[Exercise brief]
Write out exactly the lines of the entries below from the one holding "negb (b58_chr d" to the one holding "intros [Hch Hv].", inclusive, and leave out all other lines.

** Opening Provided data block **

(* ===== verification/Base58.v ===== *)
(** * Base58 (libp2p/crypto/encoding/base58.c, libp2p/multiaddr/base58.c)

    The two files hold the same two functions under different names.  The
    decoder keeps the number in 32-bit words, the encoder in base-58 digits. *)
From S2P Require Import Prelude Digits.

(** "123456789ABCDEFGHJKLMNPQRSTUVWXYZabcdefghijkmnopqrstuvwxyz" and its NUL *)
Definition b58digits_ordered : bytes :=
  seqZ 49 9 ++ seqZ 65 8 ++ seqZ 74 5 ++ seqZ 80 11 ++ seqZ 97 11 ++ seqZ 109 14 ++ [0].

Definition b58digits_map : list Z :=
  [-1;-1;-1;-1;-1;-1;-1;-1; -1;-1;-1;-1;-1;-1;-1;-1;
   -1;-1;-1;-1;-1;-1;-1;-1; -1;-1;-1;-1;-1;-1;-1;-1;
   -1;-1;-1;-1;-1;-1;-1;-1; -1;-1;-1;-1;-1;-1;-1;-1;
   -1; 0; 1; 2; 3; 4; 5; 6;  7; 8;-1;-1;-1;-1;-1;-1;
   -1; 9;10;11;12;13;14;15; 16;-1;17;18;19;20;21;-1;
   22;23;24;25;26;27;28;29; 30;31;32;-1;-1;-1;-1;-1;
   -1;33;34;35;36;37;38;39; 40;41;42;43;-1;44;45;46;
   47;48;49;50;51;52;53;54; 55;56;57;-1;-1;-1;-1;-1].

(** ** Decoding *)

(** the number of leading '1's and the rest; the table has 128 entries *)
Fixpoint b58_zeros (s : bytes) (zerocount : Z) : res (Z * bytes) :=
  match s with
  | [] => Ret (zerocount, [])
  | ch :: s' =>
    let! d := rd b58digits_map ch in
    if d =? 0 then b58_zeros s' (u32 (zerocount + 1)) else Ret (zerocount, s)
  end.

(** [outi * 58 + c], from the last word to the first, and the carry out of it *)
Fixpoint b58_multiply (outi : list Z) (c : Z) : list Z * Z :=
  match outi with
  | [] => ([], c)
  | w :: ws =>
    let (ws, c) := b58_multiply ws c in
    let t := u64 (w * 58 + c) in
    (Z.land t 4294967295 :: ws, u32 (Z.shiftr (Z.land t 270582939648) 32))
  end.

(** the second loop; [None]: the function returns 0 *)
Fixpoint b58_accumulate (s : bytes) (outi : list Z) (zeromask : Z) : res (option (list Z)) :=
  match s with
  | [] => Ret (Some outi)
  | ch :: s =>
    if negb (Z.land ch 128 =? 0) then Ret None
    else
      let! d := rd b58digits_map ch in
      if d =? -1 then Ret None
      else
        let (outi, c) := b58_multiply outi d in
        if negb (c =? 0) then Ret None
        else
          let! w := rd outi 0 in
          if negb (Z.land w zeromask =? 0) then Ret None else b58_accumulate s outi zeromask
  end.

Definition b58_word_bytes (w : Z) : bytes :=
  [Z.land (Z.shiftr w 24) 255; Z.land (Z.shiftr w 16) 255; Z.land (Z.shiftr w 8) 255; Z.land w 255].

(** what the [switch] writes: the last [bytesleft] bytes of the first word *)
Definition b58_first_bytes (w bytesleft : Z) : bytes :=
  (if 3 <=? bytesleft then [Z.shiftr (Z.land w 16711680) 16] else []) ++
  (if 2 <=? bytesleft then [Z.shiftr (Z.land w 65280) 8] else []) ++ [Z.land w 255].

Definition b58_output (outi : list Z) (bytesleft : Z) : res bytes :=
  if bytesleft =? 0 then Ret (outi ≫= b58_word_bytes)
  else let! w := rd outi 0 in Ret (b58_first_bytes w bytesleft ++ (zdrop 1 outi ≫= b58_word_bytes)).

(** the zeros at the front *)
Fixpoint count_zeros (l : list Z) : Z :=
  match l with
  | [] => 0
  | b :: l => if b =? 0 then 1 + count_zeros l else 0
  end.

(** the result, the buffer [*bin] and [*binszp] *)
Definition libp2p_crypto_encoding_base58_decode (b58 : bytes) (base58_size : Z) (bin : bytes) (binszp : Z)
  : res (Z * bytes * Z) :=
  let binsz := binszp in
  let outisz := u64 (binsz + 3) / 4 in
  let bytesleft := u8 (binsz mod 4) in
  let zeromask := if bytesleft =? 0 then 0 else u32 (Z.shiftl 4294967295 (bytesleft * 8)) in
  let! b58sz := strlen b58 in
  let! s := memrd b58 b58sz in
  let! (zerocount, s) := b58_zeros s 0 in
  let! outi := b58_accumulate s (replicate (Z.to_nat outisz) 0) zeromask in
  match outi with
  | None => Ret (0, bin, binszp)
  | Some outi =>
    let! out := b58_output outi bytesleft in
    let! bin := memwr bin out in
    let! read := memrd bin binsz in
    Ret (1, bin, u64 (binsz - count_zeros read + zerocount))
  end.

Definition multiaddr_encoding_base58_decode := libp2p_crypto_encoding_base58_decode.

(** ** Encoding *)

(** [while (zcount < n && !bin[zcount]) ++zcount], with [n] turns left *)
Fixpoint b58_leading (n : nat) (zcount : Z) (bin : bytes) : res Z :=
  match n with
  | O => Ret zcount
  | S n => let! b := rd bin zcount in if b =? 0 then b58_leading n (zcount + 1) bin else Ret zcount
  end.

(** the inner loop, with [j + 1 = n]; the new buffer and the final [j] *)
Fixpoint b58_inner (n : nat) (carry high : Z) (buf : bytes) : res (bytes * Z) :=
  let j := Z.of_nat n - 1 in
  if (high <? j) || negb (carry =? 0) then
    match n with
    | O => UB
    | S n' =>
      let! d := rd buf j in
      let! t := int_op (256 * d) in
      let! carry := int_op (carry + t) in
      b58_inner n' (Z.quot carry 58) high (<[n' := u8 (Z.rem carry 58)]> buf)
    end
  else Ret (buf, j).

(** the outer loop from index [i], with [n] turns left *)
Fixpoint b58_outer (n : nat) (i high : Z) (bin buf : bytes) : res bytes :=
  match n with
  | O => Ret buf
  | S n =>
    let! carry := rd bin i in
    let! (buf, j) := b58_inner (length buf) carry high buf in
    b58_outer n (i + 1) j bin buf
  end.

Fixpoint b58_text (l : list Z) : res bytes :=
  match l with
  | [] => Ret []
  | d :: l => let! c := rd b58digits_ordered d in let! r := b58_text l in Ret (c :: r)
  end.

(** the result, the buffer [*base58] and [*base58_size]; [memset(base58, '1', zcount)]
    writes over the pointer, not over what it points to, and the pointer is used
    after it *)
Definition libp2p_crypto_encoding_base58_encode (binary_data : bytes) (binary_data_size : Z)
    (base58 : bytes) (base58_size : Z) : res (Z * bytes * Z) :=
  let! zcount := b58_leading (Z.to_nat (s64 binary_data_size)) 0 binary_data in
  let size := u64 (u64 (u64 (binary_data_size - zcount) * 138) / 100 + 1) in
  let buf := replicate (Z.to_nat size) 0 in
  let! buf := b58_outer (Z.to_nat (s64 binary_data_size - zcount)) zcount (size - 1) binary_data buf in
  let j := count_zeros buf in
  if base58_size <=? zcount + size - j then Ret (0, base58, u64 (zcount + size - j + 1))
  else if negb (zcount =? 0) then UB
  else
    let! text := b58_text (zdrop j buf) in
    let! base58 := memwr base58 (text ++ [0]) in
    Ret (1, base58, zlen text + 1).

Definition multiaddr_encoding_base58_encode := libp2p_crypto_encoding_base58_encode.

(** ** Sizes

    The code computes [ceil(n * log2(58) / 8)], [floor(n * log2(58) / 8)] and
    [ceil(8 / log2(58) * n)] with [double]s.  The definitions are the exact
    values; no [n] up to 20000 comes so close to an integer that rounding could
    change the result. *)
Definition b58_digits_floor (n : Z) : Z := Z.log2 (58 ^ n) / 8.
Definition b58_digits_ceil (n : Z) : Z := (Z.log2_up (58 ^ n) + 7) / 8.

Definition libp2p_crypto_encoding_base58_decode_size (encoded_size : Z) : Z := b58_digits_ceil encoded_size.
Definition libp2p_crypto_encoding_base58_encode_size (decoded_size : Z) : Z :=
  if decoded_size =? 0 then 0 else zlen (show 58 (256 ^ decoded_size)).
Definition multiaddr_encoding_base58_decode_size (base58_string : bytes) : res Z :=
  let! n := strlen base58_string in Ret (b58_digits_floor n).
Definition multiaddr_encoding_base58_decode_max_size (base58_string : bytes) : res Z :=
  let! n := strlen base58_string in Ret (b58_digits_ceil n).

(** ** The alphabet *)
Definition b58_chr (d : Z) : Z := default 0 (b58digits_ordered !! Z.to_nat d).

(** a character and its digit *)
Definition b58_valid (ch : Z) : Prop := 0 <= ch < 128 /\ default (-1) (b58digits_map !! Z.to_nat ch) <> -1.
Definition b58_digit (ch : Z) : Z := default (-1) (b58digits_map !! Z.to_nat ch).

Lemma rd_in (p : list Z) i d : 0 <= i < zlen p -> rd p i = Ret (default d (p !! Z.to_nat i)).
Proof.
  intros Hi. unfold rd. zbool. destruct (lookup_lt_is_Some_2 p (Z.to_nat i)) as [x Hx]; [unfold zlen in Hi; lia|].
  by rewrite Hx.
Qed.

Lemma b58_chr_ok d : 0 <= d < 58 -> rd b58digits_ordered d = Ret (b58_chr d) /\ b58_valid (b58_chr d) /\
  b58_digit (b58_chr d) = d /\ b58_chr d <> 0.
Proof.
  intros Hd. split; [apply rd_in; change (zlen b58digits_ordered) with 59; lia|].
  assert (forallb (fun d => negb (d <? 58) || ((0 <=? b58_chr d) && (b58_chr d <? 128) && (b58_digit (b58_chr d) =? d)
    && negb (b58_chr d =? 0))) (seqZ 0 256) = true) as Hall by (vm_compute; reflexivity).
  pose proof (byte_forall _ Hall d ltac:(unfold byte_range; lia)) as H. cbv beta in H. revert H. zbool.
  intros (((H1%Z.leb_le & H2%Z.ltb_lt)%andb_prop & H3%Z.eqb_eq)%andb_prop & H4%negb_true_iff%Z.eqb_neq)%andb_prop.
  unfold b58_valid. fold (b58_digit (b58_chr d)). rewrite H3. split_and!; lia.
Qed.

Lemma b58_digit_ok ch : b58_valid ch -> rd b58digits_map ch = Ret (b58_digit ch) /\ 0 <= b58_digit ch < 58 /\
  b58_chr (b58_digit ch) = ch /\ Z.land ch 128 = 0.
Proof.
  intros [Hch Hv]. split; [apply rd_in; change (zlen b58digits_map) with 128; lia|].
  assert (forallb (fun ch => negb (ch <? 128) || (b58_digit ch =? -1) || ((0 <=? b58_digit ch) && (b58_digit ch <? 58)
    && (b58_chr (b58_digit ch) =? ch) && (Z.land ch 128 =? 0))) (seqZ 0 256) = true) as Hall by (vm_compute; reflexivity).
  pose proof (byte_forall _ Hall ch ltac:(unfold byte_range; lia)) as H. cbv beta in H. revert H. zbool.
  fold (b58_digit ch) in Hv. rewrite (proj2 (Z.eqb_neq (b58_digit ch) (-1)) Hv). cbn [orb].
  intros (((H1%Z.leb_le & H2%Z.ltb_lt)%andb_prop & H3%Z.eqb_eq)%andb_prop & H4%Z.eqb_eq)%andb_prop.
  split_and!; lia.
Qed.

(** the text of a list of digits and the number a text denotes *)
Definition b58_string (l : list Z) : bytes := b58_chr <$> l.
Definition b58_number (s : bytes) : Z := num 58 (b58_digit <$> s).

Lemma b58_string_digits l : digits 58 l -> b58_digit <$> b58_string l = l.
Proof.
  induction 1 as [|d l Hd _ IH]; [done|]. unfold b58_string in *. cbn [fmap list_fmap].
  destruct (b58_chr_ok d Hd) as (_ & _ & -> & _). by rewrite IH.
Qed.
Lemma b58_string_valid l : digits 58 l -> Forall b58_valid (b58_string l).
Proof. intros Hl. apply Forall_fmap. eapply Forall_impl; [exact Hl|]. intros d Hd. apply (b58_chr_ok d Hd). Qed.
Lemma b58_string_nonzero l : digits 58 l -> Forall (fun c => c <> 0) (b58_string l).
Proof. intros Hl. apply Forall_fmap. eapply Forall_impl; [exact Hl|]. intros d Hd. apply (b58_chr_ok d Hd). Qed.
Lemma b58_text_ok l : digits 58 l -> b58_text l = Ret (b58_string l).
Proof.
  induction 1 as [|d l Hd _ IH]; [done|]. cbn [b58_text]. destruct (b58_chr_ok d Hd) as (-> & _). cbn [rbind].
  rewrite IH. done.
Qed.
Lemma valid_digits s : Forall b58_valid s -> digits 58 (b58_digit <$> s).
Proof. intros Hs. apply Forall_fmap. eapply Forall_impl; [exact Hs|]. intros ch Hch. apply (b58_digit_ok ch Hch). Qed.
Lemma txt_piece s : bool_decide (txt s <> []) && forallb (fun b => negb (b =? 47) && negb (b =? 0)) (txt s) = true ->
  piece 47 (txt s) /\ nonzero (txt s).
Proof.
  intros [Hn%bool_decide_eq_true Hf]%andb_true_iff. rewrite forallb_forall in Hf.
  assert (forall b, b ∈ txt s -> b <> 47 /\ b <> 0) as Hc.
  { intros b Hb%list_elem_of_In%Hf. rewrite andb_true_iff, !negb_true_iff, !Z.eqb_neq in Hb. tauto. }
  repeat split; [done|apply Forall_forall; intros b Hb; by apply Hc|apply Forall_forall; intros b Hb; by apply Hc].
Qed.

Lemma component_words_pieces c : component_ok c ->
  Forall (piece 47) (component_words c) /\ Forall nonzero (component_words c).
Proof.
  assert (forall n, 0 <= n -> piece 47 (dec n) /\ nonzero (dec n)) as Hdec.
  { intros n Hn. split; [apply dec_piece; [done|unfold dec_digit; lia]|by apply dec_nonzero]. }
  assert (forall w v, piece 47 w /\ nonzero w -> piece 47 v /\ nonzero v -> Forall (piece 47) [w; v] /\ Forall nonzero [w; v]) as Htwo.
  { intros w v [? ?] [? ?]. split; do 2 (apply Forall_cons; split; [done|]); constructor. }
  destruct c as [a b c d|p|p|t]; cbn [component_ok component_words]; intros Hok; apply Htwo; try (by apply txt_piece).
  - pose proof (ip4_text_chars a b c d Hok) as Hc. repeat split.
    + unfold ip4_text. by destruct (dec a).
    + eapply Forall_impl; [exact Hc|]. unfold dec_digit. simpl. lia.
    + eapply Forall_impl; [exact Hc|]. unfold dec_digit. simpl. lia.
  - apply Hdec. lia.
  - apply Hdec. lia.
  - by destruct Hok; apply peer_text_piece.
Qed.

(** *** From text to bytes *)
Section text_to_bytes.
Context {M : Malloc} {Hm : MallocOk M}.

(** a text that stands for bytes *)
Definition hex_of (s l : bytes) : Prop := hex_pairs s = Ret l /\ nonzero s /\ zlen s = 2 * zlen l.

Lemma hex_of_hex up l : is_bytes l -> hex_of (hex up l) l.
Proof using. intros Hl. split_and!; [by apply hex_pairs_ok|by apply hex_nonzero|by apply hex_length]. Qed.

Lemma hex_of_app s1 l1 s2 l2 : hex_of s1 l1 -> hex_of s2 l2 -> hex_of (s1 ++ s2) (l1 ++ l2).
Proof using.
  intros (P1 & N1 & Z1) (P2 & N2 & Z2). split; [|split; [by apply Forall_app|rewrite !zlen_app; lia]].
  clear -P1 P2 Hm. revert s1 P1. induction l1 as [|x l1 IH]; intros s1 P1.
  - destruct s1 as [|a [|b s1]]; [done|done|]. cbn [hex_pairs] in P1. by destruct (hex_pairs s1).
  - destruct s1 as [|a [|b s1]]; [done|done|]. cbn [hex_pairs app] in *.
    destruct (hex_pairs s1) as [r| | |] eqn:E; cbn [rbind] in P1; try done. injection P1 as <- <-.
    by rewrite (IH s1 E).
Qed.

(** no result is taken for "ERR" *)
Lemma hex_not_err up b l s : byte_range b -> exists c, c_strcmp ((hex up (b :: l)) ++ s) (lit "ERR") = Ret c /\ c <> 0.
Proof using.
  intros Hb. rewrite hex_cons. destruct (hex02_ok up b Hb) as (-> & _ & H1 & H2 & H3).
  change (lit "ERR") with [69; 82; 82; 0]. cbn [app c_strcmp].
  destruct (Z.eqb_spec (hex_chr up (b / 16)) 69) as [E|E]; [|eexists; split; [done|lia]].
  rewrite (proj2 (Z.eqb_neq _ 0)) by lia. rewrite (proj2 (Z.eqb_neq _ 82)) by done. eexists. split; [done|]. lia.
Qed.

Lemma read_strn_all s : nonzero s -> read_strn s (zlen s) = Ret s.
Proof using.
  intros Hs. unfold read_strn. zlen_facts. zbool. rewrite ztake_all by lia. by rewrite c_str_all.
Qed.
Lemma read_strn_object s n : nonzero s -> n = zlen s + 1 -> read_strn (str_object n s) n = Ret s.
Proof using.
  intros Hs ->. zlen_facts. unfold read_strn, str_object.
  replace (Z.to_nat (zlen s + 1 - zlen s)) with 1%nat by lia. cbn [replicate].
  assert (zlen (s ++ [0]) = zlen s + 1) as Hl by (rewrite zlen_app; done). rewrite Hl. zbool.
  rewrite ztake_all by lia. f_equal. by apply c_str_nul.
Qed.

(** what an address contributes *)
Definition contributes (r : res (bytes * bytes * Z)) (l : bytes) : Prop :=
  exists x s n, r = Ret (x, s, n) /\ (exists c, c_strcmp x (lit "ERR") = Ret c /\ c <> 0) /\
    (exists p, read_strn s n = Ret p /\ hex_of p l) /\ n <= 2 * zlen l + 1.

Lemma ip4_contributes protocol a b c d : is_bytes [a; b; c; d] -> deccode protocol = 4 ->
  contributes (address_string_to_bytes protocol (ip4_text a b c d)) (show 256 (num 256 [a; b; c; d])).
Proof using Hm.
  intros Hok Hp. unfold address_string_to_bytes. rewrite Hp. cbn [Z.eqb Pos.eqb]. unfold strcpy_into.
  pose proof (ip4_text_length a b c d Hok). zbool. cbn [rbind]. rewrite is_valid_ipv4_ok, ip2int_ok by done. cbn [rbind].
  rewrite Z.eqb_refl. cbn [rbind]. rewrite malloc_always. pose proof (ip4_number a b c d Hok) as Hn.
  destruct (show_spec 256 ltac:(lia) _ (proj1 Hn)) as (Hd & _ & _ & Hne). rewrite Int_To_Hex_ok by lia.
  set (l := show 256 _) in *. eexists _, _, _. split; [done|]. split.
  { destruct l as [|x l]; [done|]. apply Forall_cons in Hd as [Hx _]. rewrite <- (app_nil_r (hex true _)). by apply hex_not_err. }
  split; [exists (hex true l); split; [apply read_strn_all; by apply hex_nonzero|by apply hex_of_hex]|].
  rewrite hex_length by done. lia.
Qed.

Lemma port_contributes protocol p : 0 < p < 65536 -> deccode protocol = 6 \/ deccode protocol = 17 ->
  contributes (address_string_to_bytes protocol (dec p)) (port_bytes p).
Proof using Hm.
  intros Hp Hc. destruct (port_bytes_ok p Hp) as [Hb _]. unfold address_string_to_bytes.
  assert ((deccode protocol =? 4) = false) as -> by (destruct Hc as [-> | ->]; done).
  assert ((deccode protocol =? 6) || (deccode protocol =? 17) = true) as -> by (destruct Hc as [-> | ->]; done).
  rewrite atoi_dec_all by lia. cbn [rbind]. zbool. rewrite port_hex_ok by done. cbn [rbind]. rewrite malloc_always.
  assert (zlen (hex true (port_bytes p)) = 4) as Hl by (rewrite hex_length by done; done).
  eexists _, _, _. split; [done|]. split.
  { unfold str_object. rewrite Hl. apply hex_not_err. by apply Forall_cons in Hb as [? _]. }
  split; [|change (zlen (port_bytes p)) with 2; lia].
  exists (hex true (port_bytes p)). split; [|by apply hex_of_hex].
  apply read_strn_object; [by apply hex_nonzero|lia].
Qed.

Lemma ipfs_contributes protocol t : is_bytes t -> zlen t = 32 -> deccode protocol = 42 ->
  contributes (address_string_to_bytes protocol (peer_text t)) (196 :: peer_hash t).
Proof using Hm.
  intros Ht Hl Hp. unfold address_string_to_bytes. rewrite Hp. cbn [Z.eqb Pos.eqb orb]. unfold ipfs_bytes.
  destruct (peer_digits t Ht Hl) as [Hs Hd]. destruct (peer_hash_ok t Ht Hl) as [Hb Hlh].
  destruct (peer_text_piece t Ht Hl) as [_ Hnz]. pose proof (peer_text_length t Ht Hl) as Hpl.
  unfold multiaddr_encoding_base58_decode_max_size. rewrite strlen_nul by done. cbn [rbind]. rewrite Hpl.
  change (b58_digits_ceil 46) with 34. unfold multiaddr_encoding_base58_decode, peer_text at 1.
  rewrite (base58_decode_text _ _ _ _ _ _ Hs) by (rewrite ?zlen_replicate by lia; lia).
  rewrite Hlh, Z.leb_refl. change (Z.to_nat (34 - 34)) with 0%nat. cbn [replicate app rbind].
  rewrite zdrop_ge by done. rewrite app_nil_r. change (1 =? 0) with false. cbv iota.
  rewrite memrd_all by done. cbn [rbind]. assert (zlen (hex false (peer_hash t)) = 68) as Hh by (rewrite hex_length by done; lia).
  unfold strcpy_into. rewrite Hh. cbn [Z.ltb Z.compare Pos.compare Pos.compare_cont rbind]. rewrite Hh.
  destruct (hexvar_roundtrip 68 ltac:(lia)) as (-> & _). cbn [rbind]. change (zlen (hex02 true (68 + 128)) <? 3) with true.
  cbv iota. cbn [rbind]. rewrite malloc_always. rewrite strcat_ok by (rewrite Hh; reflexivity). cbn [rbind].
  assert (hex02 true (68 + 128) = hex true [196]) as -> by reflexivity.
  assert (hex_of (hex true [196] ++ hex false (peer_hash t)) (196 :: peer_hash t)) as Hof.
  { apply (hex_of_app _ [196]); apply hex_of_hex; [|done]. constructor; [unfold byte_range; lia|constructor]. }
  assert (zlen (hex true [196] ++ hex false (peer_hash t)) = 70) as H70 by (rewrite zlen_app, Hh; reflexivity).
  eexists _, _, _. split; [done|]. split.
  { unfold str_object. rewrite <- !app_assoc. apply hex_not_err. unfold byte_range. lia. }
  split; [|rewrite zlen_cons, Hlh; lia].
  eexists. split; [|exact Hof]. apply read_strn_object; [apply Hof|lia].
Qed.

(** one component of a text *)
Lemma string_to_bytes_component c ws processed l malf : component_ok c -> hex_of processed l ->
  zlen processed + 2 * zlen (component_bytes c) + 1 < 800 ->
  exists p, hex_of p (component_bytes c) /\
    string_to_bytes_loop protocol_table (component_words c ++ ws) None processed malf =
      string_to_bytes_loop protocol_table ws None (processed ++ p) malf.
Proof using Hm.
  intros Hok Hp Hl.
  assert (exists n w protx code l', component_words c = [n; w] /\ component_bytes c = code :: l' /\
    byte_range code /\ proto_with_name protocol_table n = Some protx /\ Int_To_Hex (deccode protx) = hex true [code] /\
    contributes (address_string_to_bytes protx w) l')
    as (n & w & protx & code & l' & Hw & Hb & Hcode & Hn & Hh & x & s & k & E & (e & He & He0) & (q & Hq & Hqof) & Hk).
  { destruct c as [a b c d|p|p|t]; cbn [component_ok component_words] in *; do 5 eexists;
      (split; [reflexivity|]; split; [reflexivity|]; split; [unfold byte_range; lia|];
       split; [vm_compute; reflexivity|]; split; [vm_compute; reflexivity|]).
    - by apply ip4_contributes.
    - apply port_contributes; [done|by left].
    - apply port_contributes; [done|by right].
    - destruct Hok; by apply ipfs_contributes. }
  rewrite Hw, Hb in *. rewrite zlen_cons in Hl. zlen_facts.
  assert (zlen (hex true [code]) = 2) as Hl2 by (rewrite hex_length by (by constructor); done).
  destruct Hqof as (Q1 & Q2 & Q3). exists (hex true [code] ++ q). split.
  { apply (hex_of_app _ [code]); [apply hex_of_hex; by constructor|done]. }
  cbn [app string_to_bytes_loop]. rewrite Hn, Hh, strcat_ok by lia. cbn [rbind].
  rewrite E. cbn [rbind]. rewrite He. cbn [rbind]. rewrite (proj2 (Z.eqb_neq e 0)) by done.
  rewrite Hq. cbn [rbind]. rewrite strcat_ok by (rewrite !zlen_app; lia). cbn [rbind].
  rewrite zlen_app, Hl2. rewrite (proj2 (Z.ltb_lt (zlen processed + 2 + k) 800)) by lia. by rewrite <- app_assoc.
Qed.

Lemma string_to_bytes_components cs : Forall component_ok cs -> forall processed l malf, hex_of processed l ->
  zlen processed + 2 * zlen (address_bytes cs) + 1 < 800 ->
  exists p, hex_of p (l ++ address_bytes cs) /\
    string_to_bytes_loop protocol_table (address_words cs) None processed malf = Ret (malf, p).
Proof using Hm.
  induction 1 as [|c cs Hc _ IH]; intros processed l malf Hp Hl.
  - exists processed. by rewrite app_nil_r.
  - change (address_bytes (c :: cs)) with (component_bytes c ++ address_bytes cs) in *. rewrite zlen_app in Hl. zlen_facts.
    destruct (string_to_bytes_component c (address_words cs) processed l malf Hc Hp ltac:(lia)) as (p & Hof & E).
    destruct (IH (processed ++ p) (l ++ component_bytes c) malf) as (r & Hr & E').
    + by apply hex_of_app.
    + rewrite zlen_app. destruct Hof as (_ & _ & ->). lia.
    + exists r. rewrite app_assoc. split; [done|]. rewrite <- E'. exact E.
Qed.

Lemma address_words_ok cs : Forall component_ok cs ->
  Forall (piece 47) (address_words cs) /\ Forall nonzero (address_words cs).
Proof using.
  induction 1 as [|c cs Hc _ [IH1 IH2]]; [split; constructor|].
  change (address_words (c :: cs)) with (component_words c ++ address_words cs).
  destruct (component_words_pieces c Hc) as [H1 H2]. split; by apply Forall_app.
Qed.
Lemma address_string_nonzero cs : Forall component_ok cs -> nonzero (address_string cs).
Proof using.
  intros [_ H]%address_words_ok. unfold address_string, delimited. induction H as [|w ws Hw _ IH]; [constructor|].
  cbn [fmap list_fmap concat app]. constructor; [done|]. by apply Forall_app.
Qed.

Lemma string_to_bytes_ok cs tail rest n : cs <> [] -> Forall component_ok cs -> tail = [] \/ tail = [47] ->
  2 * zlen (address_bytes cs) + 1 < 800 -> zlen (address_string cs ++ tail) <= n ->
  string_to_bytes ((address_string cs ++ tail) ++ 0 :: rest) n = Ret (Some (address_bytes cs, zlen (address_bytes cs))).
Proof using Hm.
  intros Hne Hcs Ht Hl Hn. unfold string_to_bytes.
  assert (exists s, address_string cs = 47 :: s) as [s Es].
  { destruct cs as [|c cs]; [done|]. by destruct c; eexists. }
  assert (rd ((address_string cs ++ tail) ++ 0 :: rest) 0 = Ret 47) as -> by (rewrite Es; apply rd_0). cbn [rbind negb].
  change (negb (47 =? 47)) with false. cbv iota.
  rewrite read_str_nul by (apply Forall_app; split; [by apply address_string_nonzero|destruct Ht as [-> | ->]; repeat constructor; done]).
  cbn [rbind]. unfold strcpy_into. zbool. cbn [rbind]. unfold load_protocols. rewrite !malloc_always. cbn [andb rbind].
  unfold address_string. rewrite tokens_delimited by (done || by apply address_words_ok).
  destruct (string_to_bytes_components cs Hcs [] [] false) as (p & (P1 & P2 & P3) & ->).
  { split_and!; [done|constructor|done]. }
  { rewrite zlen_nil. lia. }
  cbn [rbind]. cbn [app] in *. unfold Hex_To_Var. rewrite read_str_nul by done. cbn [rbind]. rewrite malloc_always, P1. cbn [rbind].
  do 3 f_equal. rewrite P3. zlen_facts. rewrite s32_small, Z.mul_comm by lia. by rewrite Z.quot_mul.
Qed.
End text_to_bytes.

** Closing Provided data block **

[Your response]
    && negb (b58_chr d =? 0))) (seqZ 0 256) = true) as Hall by (vm_compute; reflexivity).
  pose proof (byte_forall _ Hall d ltac:(unfold byte_range; lia)) as H. cbv beta in H. revert H. zbool.
  intros (((H1%Z.leb_le & H2%Z.ltb_lt)%andb_prop & H3%Z.eqb_eq)%andb_prop & H4%negb_true_iff%Z.eqb_neq)%andb_prop.
  unfold b58_valid. fold (b58_digit (b58_chr d)). rewrite H3. split_and!; lia.
Qed.

Lemma b58_digit_ok ch : b58_valid ch -> rd b58digits_map ch = Ret (b58_digit ch) /\ 0 <= b58_digit ch < 58 /\
  b58_chr (b58_digit ch) = ch /\ Z.land ch 128 = 0.
Proof.
  intros [Hch Hv]. split; [apply rd_in; change (zlen b58digits_map) with 128; lia|].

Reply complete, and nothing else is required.